## What is being asked
Would you please return the lines of the entries below starting at the line that has "wp (put_ops starts" and ending at the line that has "- apply wp_bind, wp_call. pose", both included, exactly as they are?

(Data)

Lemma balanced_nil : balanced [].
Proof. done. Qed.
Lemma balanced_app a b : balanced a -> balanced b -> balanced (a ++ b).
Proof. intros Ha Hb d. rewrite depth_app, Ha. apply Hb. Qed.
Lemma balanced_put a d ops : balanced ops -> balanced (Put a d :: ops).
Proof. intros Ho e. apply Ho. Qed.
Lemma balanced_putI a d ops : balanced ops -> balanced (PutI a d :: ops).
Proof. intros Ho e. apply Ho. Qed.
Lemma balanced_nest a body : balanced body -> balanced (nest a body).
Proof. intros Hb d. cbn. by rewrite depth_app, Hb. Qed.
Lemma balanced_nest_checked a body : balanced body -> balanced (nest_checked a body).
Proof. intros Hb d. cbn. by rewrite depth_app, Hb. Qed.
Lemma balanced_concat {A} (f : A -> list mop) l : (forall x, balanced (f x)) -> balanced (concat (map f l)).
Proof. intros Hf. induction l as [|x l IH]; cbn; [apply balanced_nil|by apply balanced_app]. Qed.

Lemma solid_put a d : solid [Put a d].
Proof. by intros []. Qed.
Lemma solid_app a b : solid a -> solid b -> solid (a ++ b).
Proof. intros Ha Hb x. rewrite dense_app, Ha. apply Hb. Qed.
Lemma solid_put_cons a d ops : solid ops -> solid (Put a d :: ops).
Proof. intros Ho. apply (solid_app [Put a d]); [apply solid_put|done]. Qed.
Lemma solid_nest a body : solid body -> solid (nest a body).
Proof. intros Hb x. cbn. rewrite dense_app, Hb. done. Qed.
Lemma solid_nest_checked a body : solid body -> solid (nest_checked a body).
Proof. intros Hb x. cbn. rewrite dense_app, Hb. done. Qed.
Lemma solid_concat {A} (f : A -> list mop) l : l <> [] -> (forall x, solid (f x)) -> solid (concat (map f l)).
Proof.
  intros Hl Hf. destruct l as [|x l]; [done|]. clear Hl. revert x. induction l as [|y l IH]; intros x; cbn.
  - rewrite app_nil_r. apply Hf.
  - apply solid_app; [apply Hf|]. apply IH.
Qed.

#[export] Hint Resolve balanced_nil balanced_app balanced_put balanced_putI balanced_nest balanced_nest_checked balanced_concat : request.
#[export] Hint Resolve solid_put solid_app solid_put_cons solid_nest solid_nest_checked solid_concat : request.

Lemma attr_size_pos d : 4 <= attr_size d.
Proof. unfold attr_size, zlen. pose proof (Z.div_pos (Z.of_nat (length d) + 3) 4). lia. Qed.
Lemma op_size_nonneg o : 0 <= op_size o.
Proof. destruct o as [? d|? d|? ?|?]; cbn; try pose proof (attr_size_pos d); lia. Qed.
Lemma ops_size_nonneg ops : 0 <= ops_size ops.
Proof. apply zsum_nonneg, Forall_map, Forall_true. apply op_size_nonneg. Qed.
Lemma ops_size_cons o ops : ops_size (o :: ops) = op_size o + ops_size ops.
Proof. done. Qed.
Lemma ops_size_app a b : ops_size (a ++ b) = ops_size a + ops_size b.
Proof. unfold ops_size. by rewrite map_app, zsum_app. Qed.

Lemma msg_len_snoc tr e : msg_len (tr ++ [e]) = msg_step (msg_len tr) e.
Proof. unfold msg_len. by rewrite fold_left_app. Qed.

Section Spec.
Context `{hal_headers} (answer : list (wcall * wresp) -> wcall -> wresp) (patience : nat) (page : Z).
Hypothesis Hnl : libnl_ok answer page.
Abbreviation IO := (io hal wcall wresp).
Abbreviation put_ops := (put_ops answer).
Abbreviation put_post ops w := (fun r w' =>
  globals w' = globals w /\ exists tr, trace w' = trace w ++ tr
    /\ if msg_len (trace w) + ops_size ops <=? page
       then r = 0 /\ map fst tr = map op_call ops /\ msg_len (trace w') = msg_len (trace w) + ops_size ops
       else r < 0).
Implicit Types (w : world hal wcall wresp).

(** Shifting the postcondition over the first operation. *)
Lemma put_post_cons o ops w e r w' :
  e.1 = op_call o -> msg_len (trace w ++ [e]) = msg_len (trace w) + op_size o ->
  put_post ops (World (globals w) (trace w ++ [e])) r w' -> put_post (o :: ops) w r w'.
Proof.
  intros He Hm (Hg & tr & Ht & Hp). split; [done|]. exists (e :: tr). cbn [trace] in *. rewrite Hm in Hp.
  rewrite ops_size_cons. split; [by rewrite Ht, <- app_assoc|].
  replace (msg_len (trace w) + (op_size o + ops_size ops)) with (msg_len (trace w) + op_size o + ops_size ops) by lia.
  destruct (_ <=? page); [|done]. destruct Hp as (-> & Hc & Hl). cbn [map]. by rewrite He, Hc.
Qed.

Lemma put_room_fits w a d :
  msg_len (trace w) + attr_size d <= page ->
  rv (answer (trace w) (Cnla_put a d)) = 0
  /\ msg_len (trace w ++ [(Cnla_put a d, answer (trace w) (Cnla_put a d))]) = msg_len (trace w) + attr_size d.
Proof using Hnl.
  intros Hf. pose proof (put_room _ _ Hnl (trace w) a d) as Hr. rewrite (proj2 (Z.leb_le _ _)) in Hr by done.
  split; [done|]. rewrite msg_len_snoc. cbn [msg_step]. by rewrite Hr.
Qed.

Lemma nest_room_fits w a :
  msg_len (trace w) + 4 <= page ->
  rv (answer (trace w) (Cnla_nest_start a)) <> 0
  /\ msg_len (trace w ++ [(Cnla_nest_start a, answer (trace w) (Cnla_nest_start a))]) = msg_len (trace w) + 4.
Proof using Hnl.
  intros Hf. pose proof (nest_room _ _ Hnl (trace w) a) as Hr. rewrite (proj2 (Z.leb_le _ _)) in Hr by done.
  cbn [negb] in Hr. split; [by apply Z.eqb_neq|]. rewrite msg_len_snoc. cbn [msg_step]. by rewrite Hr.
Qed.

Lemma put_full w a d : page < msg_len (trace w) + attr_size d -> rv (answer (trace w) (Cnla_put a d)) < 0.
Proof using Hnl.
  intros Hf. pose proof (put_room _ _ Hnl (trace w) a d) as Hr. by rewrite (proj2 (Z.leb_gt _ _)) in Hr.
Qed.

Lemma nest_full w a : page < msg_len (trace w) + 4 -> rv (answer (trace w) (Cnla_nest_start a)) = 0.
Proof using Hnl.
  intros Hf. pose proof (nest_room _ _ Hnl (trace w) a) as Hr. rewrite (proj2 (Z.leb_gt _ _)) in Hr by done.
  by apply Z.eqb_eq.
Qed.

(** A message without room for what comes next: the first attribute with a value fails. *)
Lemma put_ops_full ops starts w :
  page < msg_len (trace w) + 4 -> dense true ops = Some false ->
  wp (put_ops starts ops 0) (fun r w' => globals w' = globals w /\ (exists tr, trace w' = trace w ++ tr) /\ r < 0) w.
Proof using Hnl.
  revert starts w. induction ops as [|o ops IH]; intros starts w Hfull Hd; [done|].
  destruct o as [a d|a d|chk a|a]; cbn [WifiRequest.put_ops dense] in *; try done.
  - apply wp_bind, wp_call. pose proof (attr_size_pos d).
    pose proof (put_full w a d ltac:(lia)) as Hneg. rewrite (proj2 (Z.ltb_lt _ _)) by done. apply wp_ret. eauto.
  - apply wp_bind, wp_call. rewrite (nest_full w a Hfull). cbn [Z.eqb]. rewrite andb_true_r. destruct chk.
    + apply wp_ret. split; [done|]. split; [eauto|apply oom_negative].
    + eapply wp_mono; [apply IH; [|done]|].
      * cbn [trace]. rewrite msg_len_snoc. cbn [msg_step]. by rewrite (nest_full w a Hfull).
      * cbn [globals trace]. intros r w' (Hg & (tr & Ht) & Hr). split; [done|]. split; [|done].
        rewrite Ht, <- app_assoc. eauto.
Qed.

(End Data)
(Data)

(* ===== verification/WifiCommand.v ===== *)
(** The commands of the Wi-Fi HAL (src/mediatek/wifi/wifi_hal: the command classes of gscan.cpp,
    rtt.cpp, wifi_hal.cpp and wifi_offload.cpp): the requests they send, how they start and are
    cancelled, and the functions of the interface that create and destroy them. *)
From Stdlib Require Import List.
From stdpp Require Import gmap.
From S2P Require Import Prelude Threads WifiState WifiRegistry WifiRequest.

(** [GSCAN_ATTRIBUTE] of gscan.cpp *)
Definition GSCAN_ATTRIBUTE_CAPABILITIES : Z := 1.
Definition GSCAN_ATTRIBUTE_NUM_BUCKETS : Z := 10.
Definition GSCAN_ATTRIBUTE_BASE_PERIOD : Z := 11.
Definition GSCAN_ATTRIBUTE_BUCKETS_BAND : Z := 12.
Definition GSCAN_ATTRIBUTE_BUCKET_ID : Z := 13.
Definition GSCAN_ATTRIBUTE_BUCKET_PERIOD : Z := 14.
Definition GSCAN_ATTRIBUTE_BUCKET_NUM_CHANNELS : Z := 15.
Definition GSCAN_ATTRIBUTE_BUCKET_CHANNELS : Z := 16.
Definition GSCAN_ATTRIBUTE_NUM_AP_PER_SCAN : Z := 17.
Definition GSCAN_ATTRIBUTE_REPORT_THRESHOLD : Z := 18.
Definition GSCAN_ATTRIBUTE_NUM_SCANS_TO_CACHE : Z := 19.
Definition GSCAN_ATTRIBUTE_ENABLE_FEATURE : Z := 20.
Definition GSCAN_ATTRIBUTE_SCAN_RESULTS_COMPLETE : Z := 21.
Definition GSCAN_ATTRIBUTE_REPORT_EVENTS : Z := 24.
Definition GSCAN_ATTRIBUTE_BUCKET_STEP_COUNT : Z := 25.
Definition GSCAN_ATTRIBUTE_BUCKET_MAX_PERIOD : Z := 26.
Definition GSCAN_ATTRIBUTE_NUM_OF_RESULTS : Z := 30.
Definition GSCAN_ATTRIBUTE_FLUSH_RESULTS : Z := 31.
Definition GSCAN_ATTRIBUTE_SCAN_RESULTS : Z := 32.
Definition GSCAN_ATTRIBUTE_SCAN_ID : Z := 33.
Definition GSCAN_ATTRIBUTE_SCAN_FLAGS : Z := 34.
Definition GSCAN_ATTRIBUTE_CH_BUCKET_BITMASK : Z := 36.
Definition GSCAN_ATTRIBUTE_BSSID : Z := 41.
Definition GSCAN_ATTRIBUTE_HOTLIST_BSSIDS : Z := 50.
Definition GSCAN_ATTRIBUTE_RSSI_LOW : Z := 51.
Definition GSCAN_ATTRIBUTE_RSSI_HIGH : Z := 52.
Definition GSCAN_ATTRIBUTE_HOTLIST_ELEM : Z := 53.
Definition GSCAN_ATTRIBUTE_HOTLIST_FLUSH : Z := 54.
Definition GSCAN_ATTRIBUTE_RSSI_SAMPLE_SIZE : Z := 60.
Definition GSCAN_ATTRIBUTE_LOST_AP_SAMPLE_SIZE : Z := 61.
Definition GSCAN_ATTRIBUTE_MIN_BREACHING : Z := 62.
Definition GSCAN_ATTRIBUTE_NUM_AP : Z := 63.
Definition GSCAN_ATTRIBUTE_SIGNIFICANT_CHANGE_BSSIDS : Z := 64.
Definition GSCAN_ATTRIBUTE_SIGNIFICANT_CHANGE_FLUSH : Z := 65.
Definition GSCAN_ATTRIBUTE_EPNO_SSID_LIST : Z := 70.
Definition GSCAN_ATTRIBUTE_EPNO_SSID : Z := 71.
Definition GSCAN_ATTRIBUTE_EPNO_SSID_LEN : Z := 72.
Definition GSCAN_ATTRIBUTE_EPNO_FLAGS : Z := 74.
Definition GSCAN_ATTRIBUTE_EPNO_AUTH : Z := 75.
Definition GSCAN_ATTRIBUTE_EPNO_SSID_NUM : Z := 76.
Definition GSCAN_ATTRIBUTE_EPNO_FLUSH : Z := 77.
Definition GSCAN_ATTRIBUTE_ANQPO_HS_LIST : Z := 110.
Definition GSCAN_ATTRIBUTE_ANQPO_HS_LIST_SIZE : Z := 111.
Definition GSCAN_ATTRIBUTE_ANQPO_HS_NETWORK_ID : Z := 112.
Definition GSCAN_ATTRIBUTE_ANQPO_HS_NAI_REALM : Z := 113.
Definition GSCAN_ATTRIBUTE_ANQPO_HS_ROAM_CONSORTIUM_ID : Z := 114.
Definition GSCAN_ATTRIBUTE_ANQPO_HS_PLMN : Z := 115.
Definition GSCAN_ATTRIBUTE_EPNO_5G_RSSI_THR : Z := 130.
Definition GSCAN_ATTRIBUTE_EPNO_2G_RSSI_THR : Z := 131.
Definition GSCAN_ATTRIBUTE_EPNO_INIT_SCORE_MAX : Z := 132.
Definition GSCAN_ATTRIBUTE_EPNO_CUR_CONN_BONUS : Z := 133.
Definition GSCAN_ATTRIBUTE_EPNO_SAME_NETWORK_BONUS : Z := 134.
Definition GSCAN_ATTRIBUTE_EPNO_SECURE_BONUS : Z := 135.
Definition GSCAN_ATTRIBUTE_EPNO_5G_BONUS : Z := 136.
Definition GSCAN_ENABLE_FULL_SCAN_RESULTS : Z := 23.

(End Data)

## Result of this exercise
  wp (put_ops starts ops 0) (fun r w' => globals w' = globals w /\ (exists tr, trace w' = trace w ++ tr) /\ r < 0) w.
Proof using Hnl.
  revert starts w. induction ops as [|o ops IH]; intros starts w Hfull Hd; [done|].
  destruct o as [a d|a d|chk a|a]; cbn [WifiRequest.put_ops dense] in *; try done.
  - apply wp_bind, wp_call. pose proof (attr_size_pos d).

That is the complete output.